Do you have a medium-to-large-scale hyper-parameter search to run, and need a way to orchestrate this process? This is the solution. Based on Hyperband [1] and Snakemake [2], this tool will orchestrate the whole process for you. How is it different from the other implementations you can easily find elsewhere?

  1. Easy to debug: The exact configuration used for each hyper-parameter setting is safely stored on disk. All intermediate results are saved, too.
  2. Distributed: Thanks to Snakemake, training can be offloaded to a cluster manager such as Slurm (see example below), enabling effortless and massive parallel training.
  3. Fail-Safe: If the training process of a configuration fails, the result of previously-run configurations are safely preserved on-disk, and currently-running configurations allowed to terminate normally. After the bug is fixed, the search can resume from where it was interrupted.
  4. Language-agnostic: You can launch training scripts made with any technology: they only need to read a configuration file and write a file with a numerical result.

Note: to use this tool, you must adapt it to your system.

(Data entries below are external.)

(** A double below 1 is at most [1 - 2^-53]. *)
Lemma double_below_1 u : is_double u → u < 1 → u <= 1 - 2 ^ (-53).
Proof.
  intros (m & e & Hm & He & Hu) H1.
  destruct (Z_le_gt_dec (-53) e) as [Hle|Hgt].
  - (* [u * 2^53] is an integer *)
    pose proof (scale_int m e (-53) Hle) as Hs. rewrite <- Hu in Hs.
    set (N := (m * 2 ^ (e - -53))%Z) in *.
    assert (HN : (N < 2 ^ 53)%Z).
    { rewrite Zlt_Qlt. rewrite <- (Qpow2_Z 53) by lia.
      apply Qmult_lt_r with (2 ^ (-53)); [apply Qpow2_pos|].
      rewrite <- Hs, <- Qpow2_add. simpl. lra. }
    rewrite Hs.
    apply Qle_trans with (inject_Z (2 ^ 53 - 1) * 2 ^ (-53)).
    + apply Qmult_le_compat_r; [rewrite <- Zle_Qle; lia|].
      apply Qlt_le_weak, Qpow2_pos.
    + vm_compute. discriminate.
  - apply Qle_trans with (1 # 2); [|vm_compute; discriminate].
    rewrite Hu. apply Qle_trans with (inject_Z (2 ^ 53) * 2 ^ e).
    + apply Qmult_le_compat_r; [rewrite <- Zle_Qle; lia|].
      apply Qlt_le_weak, Qpow2_pos.
    + rewrite <- (Qpow2_Z 53) by lia. rewrite <- Qpow2_add.
      change (1 # 2) with (2 ^ (-1)). apply Qpow2_le. lia.
Qed.

(** What [round] returns is a multiple of a power of two by an integer of
    at most 53 bits. *)
Lemma round_repr x : 0 <= x → repr (round x).
Proof.
  intros H0. destruct (Qle_lt_or_eq _ _ H0) as [Hx|Hz].
  - destruct (round_pos x Hx) as [-> He].
    set (e := ulp_exp x) in *. pose proof (Qpow2_pos e) as Hpe.
    destruct (ilog2_spec x Hx) as [_ Hk]. set (k := ilog2 x) in *.
    assert (Hlo : (0 ≤ rne (x / 2 ^ e))%Z).
    { apply rne_ge_int. change (inject_Z 0) with 0.
      apply Qle_shift_div_l; [done|]. lra. }
    assert (Hhi : (rne (x / 2 ^ e) ≤ 2 ^ 53)%Z).
    { apply rne_le_int. rewrite <- (Qpow2_Z 53) by lia.
      apply Qle_shift_div_r; [done|]. rewrite <- Qpow2_add.
      apply Qle_trans with (2 ^ (k + 1)); [lra|]. apply Qpow2_le. lia. }
    destruct (Z.eq_dec (rne (x / 2 ^ e)) (2 ^ 53)%Z) as [E|E].
    + exists 1%Z, (53 + e)%Z. split; [lia|]. split; [lia|].
      rewrite E, Qpow2_add, <- (Qpow2_Z 53) by lia. ring.
    + exists (rne (x / 2 ^ e)), e. split; [lia|]. split; [lia|]. reflexivity.
  - rewrite round_0 by (by symmetry). exists 0%Z, 0%Z.
    split; [lia|]. split; [lia|]. reflexivity.
Qed.

(** On the sample doubles, products and sums rounded by [round] are the
    ones the reference implementation computes, and the literal 0.4 is the
    same double. *)
Example round_agrees_with_reference :
  forallb (λ x, forallb (agrees x) reference_samples) reference_samples = true ∧
  of_spec_float (SFdiv 53 1024 (binary64 4 0) (binary64 10 0)) == round (4 # 10).
Proof. split; vm_compute; reflexivity. Qed.

End DoubleFacts.

Module DelayFacts.
Import Double DoubleFacts Conn.
Local Open Scope Q_scope.

(** For an attempt that is not negative the pre-jitter delay is computed
    without rounding. *)
Lemma backoff_exp_exact (a : Z) :
  (0 ≤ a)%Z → backoff_exp a == Qmin 30000 (1000 * 2 ^ a).
Proof.
  intros Ha. unfold backoff_exp, MAX_BACKOFF, BASE_RETRY, mul.
  assert (E1 : round (2 ^ a) == 2 ^ a) by (apply round_id, repr_pow2; lia).
  assert (E2 : round (1000 * round (2 ^ a)) == 1000 * 2 ^ a).
  { rewrite (round_eq (1000 * round (2 ^ a)) (1000 * 2 ^ a)).
    - apply round_id. exists 1000%Z, a. split; [lia|]. split; [lia|]. reflexivity.
    - pose proof (Qpow2_pos a). lra.
    - by rewrite E1. }
  by rewrite E2.
Qed.

(** The bounds of a delay, given the integers [d] and [c] that the
    pre-jitter delay and 40% of it are. *)
Lemma delay_bounds (d c : Z) (E C u : Q) :
  E == inject_Z d → C == inject_Z c → (0 < d)%Z → (0 < c)%Z → (d + c < 2 ^ 16)%Z →
  round ((1 - 2 ^ (-53)) * inject_Z c) < inject_Z c →
  is_double u → 0 <= u → u < 1 →
  let jitter := mul u C in
  jitter == mul u (inject_Z c) ∧
  0 <= jitter ∧ jitter < inject_Z c ∧
  add E jitter == add (inject_Z d) jitter ∧
  Qabs (add E jitter - (inject_Z d + jitter)) <= 2 ^ (-38) ∧
  inject_Z d <= add E jitter ∧ add E jitter <= inject_Z (d + c).
Proof.
  intros HE HC Hd Hc Hdc Hmax Hu Hu0 Hu1 jitter.
  assert (Hd' : 0 < inject_Z d) by (change 0 with (inject_Z 0); rewrite <- Zlt_Qlt; lia).
  assert (Hc' : 0 < inject_Z c) by (change 0 with (inject_Z 0); rewrite <- Zlt_Qlt; lia).
  assert (HuC : 0 <= u * C) by (rewrite HC; apply Qmult_le_0_compat; lra).
  assert (Ej : jitter == mul u (inject_Z c)).
  { apply round_eq; [done|]. by rewrite HC. }
  assert (Hj0 : 0 <= jitter) by (by apply round_nonneg).
  assert (Hj1 : jitter < inject_Z c).
  { rewrite Ej. apply Qle_lt_trans with (round ((1 - 2 ^ (-53)) * inject_Z c)); [|done].
    apply round_mono; [apply Qmult_le_0_compat; lra|].
    apply Qmult_le_compat_r; [|lra]. by apply double_below_1. }
  assert (Es : add E jitter == add (inject_Z d) jitter).
  { apply round_eq; [lra|]. by rewrite HE. }
  split; [done|]. split; [done|]. split; [done|]. split; [done|].
  rewrite Es. unfold add. split; [|split].
  - apply (round_error _ 16); [lra| |lia].
    rewrite (Qpow2_Z 16) by lia.
    apply Qlt_trans with (inject_Z d + inject_Z c); [lra|].
    rewrite <- inject_Z_plus, <- Zlt_Qlt. done.
  - apply round_ge; [|lra|lra]. apply repr_Z. lia.
  - apply round_le; [apply repr_Z; lia|lra|]. rewrite inject_Z_plus. lra.
Qed.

See the section named Customization for instructions.

Installation

Can be installed via pip:

pip install git+https://github.com/e-dorigatti/hyperband-snakemake

Or clone the repo, create a conda environment (optional) and install the required packages:

> conda create --file packages.txt -c conda-forge -c bioconda -n hyperband-snakemake
> conda activate hyperband-snakemake

Example

Briefly, Hyperband is a random hyper-parameter search algorithm that smartly allocates budget to promising configurations. This is done by running all configurations with a small budget, then obtaining the top half/third/fourth and running them with two/three/four times larger budget, so that the cost for each stage remains the same. To know whether it is better to start with many configurations and small budget, or fewer initial configuration with larger budget, Hyperband creates several brackets with different trade-offs. A practical example follows.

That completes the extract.